INFORMATION PROVIDED =>
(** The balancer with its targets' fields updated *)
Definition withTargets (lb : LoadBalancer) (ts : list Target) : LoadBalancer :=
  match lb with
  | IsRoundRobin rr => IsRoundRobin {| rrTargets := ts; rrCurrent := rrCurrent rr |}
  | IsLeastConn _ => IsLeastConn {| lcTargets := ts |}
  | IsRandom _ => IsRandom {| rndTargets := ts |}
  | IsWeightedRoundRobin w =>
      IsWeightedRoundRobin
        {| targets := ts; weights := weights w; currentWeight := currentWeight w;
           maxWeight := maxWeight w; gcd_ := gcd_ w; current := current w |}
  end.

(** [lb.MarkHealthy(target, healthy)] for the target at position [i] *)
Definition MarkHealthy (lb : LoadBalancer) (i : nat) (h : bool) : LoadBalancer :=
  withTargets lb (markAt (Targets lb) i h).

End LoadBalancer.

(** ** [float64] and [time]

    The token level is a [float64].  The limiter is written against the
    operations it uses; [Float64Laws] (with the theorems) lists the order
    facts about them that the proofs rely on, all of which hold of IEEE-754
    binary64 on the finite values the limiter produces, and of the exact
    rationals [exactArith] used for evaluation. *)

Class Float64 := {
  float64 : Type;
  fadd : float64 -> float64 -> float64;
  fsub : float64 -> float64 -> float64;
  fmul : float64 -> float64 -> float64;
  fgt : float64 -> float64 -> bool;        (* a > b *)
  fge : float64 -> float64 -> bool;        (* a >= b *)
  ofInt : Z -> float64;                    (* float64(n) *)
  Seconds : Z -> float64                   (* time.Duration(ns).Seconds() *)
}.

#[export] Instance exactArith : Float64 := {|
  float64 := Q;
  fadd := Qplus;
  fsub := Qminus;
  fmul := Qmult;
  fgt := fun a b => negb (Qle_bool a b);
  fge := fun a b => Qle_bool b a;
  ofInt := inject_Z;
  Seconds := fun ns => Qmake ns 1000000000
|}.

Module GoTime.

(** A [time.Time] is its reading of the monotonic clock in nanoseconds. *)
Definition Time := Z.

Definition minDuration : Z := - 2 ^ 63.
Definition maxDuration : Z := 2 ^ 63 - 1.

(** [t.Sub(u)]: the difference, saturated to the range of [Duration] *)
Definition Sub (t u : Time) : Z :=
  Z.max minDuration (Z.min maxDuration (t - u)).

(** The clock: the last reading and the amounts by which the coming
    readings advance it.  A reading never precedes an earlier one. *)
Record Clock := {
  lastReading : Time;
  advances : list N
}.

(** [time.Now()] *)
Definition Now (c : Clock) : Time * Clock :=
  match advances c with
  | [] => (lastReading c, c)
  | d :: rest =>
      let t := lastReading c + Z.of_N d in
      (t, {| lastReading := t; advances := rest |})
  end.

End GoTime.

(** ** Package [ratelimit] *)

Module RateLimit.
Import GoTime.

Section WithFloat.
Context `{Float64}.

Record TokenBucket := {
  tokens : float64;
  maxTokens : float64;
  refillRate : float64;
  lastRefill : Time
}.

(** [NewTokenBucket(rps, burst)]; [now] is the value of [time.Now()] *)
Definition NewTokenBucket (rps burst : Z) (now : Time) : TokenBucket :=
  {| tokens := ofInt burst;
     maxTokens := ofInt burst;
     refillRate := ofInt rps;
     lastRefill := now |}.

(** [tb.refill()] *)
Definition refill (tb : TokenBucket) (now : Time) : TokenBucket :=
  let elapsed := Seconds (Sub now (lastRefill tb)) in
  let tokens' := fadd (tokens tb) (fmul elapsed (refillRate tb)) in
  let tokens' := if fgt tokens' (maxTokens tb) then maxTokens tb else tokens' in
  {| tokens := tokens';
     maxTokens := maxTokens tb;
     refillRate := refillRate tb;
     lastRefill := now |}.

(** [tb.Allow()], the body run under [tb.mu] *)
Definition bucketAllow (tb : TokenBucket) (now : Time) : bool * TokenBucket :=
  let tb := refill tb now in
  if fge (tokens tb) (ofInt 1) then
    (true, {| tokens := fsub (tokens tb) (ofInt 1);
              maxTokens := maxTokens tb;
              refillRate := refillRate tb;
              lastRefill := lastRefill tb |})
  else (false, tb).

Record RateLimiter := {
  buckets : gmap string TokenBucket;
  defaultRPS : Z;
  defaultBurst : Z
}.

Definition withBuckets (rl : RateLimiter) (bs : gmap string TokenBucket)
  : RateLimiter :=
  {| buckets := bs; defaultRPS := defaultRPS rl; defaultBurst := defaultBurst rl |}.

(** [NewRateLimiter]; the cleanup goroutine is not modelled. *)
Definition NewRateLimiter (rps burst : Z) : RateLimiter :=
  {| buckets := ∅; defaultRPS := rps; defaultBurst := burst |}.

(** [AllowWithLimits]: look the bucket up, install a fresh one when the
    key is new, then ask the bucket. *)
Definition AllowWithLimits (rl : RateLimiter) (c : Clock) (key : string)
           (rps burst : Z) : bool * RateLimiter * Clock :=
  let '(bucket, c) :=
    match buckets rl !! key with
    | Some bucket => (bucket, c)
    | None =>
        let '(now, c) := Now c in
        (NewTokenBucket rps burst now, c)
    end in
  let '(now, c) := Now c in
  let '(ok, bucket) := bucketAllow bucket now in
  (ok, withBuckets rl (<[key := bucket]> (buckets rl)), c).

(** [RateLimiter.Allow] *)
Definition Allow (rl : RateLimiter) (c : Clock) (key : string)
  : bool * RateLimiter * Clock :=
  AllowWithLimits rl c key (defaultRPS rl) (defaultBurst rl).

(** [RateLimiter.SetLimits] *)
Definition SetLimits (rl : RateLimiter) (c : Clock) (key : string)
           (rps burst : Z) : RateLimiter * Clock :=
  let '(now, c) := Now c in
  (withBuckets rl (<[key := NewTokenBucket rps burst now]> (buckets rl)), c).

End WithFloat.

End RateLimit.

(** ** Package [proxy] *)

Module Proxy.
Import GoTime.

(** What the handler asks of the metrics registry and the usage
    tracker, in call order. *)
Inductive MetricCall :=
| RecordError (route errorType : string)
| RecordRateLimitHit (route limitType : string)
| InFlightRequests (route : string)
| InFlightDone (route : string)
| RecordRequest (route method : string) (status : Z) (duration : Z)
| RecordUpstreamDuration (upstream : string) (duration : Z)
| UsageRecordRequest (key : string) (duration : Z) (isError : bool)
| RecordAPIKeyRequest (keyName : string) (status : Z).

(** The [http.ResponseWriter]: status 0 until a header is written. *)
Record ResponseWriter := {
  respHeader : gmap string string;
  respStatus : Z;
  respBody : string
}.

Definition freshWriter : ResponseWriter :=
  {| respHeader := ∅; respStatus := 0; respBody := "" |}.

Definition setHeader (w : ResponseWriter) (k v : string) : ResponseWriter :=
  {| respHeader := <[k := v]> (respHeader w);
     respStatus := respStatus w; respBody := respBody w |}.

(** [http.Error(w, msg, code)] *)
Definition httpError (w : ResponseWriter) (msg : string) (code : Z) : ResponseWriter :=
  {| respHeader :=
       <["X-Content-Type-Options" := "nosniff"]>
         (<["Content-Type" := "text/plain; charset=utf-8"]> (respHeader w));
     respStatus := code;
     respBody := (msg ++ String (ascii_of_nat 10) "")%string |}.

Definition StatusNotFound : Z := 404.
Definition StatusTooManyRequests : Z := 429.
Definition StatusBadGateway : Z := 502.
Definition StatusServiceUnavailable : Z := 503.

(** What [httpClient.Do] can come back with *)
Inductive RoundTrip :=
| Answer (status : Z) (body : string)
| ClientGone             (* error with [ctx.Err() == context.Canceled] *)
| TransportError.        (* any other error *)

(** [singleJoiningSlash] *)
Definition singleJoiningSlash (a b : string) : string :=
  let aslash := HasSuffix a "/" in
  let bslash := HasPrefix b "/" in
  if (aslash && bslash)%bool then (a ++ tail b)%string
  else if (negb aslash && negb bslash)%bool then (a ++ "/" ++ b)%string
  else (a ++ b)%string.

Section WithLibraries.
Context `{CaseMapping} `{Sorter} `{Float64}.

...

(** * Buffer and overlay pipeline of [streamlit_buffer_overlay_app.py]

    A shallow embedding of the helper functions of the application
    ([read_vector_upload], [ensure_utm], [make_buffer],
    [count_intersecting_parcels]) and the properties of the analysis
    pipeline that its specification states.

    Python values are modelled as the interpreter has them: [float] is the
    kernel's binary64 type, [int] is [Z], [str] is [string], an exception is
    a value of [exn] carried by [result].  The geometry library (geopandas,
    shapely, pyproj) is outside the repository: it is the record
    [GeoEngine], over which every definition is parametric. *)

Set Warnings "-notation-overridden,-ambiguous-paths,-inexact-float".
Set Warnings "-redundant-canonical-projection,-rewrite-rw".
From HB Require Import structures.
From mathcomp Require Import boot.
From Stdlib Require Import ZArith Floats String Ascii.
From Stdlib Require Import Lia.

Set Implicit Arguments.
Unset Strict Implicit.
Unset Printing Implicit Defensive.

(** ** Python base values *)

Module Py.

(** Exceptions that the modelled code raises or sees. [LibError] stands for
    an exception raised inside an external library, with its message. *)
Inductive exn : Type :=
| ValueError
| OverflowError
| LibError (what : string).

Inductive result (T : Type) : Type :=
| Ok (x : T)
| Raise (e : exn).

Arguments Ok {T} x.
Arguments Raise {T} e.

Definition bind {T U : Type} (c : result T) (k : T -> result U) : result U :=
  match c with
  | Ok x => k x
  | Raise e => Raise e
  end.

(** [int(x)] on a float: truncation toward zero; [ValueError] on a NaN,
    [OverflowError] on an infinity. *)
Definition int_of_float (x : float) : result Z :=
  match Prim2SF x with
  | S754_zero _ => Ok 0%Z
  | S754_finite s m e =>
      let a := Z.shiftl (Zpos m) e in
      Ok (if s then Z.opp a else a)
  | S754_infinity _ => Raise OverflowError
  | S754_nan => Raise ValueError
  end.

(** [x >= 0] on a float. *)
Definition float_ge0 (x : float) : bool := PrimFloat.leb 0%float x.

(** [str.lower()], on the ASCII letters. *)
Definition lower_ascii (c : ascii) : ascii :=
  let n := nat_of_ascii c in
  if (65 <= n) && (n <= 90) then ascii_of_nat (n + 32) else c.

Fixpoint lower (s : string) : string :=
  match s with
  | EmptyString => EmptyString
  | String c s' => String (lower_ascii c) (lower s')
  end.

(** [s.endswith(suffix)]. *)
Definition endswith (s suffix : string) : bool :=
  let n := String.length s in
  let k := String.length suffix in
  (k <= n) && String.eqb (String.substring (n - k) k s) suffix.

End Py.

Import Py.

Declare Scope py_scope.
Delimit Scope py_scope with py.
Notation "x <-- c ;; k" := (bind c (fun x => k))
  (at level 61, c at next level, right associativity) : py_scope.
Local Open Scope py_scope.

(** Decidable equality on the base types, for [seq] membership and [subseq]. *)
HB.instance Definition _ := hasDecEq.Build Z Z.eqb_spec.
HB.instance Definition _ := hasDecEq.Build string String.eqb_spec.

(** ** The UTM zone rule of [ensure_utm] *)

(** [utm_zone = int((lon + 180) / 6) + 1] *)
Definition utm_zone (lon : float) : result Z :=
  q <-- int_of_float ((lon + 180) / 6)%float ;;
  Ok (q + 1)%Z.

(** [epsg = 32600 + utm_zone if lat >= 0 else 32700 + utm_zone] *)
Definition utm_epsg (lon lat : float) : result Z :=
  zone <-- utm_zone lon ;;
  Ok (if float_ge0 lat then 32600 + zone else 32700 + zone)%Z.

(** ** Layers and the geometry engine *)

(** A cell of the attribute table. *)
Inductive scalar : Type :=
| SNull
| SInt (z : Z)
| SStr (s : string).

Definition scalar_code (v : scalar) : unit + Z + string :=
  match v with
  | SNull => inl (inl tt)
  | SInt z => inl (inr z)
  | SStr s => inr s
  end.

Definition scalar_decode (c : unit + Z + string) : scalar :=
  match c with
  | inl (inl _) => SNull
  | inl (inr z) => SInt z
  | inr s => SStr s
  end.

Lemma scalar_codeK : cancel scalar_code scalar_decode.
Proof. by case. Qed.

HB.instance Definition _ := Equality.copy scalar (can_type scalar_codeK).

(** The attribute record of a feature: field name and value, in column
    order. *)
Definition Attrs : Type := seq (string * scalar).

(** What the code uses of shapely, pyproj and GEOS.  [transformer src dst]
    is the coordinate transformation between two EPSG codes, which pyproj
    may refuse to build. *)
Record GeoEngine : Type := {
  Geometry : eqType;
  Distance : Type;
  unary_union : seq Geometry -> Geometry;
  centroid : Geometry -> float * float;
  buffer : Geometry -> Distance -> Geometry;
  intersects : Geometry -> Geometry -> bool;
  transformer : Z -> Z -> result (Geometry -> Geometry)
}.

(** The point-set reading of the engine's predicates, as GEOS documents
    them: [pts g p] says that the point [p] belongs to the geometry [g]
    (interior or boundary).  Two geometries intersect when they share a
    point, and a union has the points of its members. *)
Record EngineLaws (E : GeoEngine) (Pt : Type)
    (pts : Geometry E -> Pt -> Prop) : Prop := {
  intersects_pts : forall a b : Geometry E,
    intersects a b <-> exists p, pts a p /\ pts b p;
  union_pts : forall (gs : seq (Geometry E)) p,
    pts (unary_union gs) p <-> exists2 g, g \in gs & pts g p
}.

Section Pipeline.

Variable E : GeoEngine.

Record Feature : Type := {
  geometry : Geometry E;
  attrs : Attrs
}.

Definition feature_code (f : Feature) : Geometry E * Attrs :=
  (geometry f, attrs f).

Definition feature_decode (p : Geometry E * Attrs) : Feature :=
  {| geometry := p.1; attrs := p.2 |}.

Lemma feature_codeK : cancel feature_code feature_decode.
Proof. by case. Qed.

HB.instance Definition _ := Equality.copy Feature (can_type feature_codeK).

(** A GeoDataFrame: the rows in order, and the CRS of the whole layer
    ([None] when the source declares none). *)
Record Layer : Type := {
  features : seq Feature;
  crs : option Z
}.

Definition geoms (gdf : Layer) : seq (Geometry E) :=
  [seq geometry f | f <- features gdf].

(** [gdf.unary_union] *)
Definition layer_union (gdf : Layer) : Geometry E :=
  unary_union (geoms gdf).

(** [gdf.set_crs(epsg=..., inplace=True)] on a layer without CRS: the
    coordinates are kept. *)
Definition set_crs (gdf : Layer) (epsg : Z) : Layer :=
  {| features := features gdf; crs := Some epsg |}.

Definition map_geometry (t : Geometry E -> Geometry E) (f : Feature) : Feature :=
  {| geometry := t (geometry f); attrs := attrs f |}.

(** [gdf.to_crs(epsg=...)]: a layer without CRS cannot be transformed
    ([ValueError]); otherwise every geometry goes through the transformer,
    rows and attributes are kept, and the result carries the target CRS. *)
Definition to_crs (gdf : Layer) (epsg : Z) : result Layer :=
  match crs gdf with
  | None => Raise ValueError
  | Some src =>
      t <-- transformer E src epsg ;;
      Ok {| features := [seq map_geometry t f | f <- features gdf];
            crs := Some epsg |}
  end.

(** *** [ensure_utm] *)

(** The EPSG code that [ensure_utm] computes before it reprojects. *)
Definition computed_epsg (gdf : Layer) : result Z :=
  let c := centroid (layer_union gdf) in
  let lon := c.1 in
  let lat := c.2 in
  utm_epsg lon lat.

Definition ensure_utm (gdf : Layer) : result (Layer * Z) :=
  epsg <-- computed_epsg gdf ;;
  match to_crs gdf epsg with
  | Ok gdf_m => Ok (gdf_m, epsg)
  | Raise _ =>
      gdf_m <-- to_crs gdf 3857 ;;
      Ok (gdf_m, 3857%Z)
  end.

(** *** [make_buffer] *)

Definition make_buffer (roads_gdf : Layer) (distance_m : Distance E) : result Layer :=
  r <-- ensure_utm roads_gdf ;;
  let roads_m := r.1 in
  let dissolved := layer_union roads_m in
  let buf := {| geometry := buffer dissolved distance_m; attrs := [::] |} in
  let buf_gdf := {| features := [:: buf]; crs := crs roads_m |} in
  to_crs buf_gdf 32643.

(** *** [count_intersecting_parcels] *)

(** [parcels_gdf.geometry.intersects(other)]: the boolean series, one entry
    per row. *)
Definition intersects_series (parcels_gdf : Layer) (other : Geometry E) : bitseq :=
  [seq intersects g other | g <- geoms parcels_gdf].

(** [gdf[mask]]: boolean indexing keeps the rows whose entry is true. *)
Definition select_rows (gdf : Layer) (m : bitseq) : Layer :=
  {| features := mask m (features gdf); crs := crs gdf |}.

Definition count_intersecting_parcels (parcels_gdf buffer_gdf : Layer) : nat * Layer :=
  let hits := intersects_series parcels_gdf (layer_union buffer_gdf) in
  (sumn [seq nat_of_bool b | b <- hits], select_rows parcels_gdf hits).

PROMPT =>
Working from the material above, retype exactly the lines from the one with "(** The balancer" through the one with "Module GoTime.", both included, and only those lines.

EXERCISE SOLUTION =>
(** The balancer with its targets' fields updated *)
Definition withTargets (lb : LoadBalancer) (ts : list Target) : LoadBalancer :=
  match lb with
  | IsRoundRobin rr => IsRoundRobin {| rrTargets := ts; rrCurrent := rrCurrent rr |}
  | IsLeastConn _ => IsLeastConn {| lcTargets := ts |}
  | IsRandom _ => IsRandom {| rndTargets := ts |}
  | IsWeightedRoundRobin w =>
      IsWeightedRoundRobin
        {| targets := ts; weights := weights w; currentWeight := currentWeight w;
           maxWeight := maxWeight w; gcd_ := gcd_ w; current := current w |}
  end.

(** [lb.MarkHealthy(target, healthy)] for the target at position [i] *)
Definition MarkHealthy (lb : LoadBalancer) (i : nat) (h : bool) : LoadBalancer :=
  withTargets lb (markAt (Targets lb) i h).

End LoadBalancer.

(** ** [float64] and [time]

    The token level is a [float64].  The limiter is written against the
    operations it uses; [Float64Laws] (with the theorems) lists the order
    facts about them that the proofs rely on, all of which hold of IEEE-754
    binary64 on the finite values the limiter produces, and of the exact
    rationals [exactArith] used for evaluation. *)

Class Float64 := {
  float64 : Type;
  fadd : float64 -> float64 -> float64;
  fsub : float64 -> float64 -> float64;
  fmul : float64 -> float64 -> float64;
  fgt : float64 -> float64 -> bool;        (* a > b *)
  fge : float64 -> float64 -> bool;        (* a >= b *)
  ofInt : Z -> float64;                    (* float64(n) *)
  Seconds : Z -> float64                   (* time.Duration(ns).Seconds() *)
}.

#[export] Instance exactArith : Float64 := {|
  float64 := Q;
  fadd := Qplus;
  fsub := Qminus;
  fmul := Qmult;
  fgt := fun a b => negb (Qle_bool a b);
  fge := fun a b => Qle_bool b a;
  ofInt := inject_Z;
  Seconds := fun ns => Qmake ns 1000000000
|}.

Module GoTime.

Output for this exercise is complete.